Opinión

Las concurridas calles de Concepción

Alfredo Boccia Paz galiboc@tigo.com.py

Hace unas noches Concepción nos mostró una escena curiosa. En plena pandemia, unas 2.000 personas eufóricas recorrían las calles festejando la libertad del comunicador Édgar Chilavert, quien se encontraba preso desde octubre de 2018, imputado por haber abusado sexualmente de un niño de 12 años.

Siendo esta una acusación gravísima e imperdonable, lo primero que uno piensa es que el hombre debe ser realmente inocente, de lo contrario no lo estarían vitoreando. Y lo segundo es que tanta gente no puede estar equivocada

Chilavert siempre sostuvo que era víctima de una persecución por parte del intendente Alejandro Urbieta, a quien denunciaba con vehemencia en su programa radial de Radio Aquidabán por varios casos de corrupción. Decía que había vendido a precio vil el terreno en el que se proyectaba construir el puerto granelero de la ciudad.

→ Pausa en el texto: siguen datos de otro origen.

(* ===== verification/Gc.v ===== *)
(** * brokkr-cas: garbage collection and its barrier

    Models [crates/brokkr-cas/src/gc.rs]: the digests an [ActionResult] refers
    to, planning and sweeping.  [Stores] is the pair of stores a
    sweep works on. *)

From stdpp Require Import prelude gmap strings.
From Stdlib Require Import Lia.
From S2P Require Import Prelude Machine Bytes Common Redb Cas CasBackends ActionCache.

Local Open Scope N_scope.

(** [Digest::new] on an optional message field; a malformed one is skipped. *)
Definition pb_digests (o : option pb_Digest) : list Digest :=
  match o with
  | Some d => match Digest_new (pd_hash d) (pd_size_bytes d) with Ok d => [d] | _ => [] end
  | None => []
  end.

Definition direct_digests (ar : ActionResult) : list Digest :=
  (output_files ar ≫= λ f, pb_digests (of_digest f))
  ++ (output_directories ar ≫= λ dir, pb_digests (tree_digest dir) ++ pb_digests (root_directory_digest dir))
  ++ pb_digests (stdout_digest ar)
  ++ pb_digests (stderr_digest ar).

Record GcPlan : Type := mkGcPlan {
  reachable : gset Digest;
  unreachable : list Digest;
  local_count : N
}.

Record Stores (C A : Type) : Type := mkStores { st_cas : C; st_ac : A }.
Arguments mkStores {C A}.
Arguments st_cas {C A}.
Arguments st_ac {C A}.

Section gc.
Context {C A : Type} `{Cas C} `{ActionCache A}.

Definition on_cas {B} (m : eff C CasError B) : eff (Stores C A) CasError B :=
  zoom st_cas (λ c s, mkStores c (st_ac s)) m.
Definition on_ac {B} (m : eff A CasError B) : eff (Stores C A) CasError B :=
  zoom st_ac (λ a s, mkStores (st_cas s) a) m.

(** The marks of one listing of the cache, and the plan of one of the store. *)
Definition mark (entries : list (Digest * ActionResult)) : gset Digest :=
  list_to_set (entries ≫= λ e, direct_digests e.2).

Definition plan_of (reachable : gset Digest) (local : list Digest) : GcPlan :=
  mkGcPlan reachable (filter (λ d, d ∉ reachable) local) (N.of_nat (length local)).

Definition plan : eff (Stores C A) CasError GcPlan :=
  entries ← on_ac list_entries;
  local ← on_cas list_digests;
  mret (plan_of (mark entries) local).

(** The guard is only a token of the caller's. *)
Definition plan_locked : eff (Stores C A) CasError GcPlan := plan.

Fixpoint delete_all (ds : list Digest) : eff (Stores C A) CasError N :=
  match ds with
  | [] => mret 0
  | d :: ds => on_cas (delete_blob d);; n ← delete_all ds; mret (n + 1)
  end.

Definition sweep_with_plan (p : GcPlan) : eff (Stores C A) CasError N := delete_all (unreachable p).
Definition sweep_with_plan_locked (p : GcPlan) : eff (Stores C A) CasError N := delete_all (unreachable p).

Definition sweep : eff (Stores C A) CasError N :=
  p ← plan_locked;
  sweep_with_plan_locked p.

End gc.

(** ** A sweep on its own *)

Section gc_spec.
Context {C A : Type} `{CasListSpec C} `{ActionCacheSpec A}.
Implicit Types (s : Stores C A).

(** Some cached result refers to [d]. *)
Definition referenced (a : A) (d : Digest) : Prop := ∃ h r, ac_view a h = Some r ∧ d ∈ direct_digests r.

Definition stores_ok s : Prop := cas_ok (st_cas s) ∧ ac_ok (st_ac s).

(** The cache is unchanged and every referenced blob survives. *)
Definition gc_safe s s' : Prop :=
  stores_ok s' ∧ (∀ h, ac_view (st_ac s') h = ac_view (st_ac s) h)
  ∧ cas_listed (st_cas s') ⊆ cas_listed (st_cas s)
  ∧ ∀ d, d ∈ cas_listed (st_cas s) → referenced (st_ac s) d → d ∈ cas_listed (st_cas s').

Lemma mark_elem a es d :
  (∀ h r, ac_view a h = Some r ↔ ∃ k, (k, r) ∈ es ∧ hash k = h) → d ∈ mark es ↔ referenced a d.
Proof.
  intros Hes. unfold mark, referenced. rewrite elem_of_list_to_set, list_elem_of_bind. split.
  - intros ([k r] & Hd & Hin). exists (hash k), r. split; [apply Hes; eauto|done].
  - intros (h & r & (k & Hin & _)%Hes & Hd). by exists (k, r).
Qed.

Lemma plan_spec s :
  stores_ok s →
  wp plan (λ p s', gc_safe s s' ∧ cas_listed (st_cas s') = cas_listed (st_cas s)
             ∧ (∀ d, d ∈ reachable p ↔ referenced (st_ac s) d)
             ∧ unreachable p ≡ₚ filter (λ d, d ∉ reachable p) (elements (cas_listed (st_cas s))))
          (λ _ s', gc_safe s s') s.
Proof.
  intros [Hc Ha]. unfold plan. wp_step. apply wp_zoom.
  eapply wp_mono; [by apply list_entries_spec|..]; cbn beta.
  2:{ intros e a' [Ha' Hv]. by split_and!. }
  intros es a' [[Ha' Hv] Hes]. wp_step. apply wp_zoom. simpl.
  eapply wp_mono; [by apply list_digests_spec|..]; cbn beta.
  2:{ intros e c' [[Hc' _] Hl]. split_and!; simpl; rewrite ?Hl; done. }
  intros ds c' [[[Hc' _] Hl] Hds]. wp_step. simpl.
  split_and!; simpl; rewrite ?Hl; try done.
  - unfold gc_safe; simpl. by rewrite Hl.
  - intros d. by apply mark_elem.
  - by rewrite Hds.
Qed.

Lemma delete_all_spec ds s :
  stores_ok s → NoDup ds → list_to_set ds ⊆ cas_listed (st_cas s) →
  wp (delete_all ds)
     (λ n s', stores_ok s' ∧ st_ac s' = st_ac s ∧ n = N.of_nat (length ds)
        ∧ cas_listed (st_cas s') = cas_listed (st_cas s) ∖ list_to_set ds)
     (λ _ s', stores_ok s' ∧ st_ac s' = st_ac s
        ∧ cas_listed (st_cas s) ∖ list_to_set ds ⊆ cas_listed (st_cas s') ⊆ cas_listed (st_cas s)) s.
Proof.
  intros Hok Hn. revert s Hok. induction Hn as [|d ds Hd Hn IH]; intros s [Hc Ha] Hsub; cbn [delete_all].
  { wp_step. split_and!; try done. simpl. set_solver. }
  simpl in Hsub. wp_step. apply wp_zoom.
  eapply wp_mono; [apply delete_blob_spec; [done|set_solver]|..]; cbn beta.
  2:{ intros e c' [Hc' Hl]. split_and!; simpl; rewrite ?Hl; [by split|done|set_solver|done]. }
  intros [] c' [Hc' Hl]. wp_step. eapply wp_mono; [apply IH; [by split|simpl; rewrite Hl; set_solver]|..]; cbn beta.
  - intros n s' (? & Hac & -> & Hl'). wp_step. split_and!; [done|done|simpl; lia|]. rewrite Hl'. simpl. rewrite Hl. set_solver.
  - intros e s' (? & Hac & Hlo & Hhi). simpl in *. rewrite Hl in *. split_and!; [done|done|set_solver|set_solver].
Qed.

End gc_spec.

Es un inmueble de seis hectáreas que, en 2012, había sido donado por el Ministerio de Defensa Nacional. El acuerdo establecía taxativamente que el terreno no podía ser vendido y que quedaba a perpetuidad bajo dominio municipal para dicho fin. Sin embargo, en 2017 y en vertiginosa connivencia con su Junta Municipal, Urbieta lo vendió por 700.000 dólares. Pocos creen que esa haya sido la suma realmente desembolsada por una propiedad que, aseguran, vale diez veces más.

Chilavert fue querellado por los padres del menor y poco después la Fiscalía solicitó 18 años de cárcel. La jueza Hilda Bernal lo envió al penal de Emboscada a 500 kilómetros, pese que en Concepción hay una penitenciaría regional. Y de allí, nunca más salió, pese a los pedidos de la defensa y a las incongruencias del proceso. Mientras, en el norte, Urbieta soportaba la más larga racha de protestas cotidianas que político alguno haya conocido en el Paraguay.

Todo cambió unos meses más tarde cuando el propio niño, su hermana y sus padres retiraron la querella y reconocieron que habían mentido a cambio de dinero ofrecido por el intendente. Y entonces todos empezaron a mirar con atención lo que unos pocos periodistas venían publicando. El juicio era insostenible. Los fiscales Carina Sánchez y Eduardo Roig iniciaron la investigación basándose en la fotocopia simple de un supuesto intercambio de mensajes. El dictamen forense no encontró evidencias de abuso y la pericia informática descartó comunicación entre la supuesta víctima y el acusado. Hubo pruebas montadas e informes periciales ocultados. En el juicio oral quedó claro que el supuesto delito investigado no se cometió. La acusación fiscal se derrumbó patéticamente. Hasta los testigos presentados por la fiscala Sánchez declararon a favor de Chilavert. El destino de este escándalo solo puede ser el Jurado de Enjuiciamiento de Magistrados.

Por eso cuando el Tribunal de Sentencia lo absolvió por unanimidad, los concepcioneros festejaron. La estructura judicial había sido usada para una venganza política. Aunque nadie devolverá a Chilavert el año y medio que pasó en prisión, ha recuperado su libertad. Falta ahora que Concepción recupere su puerto. Y que la Justicia recupere su dignidad, enviando a los verdaderos culpables a la cárcel.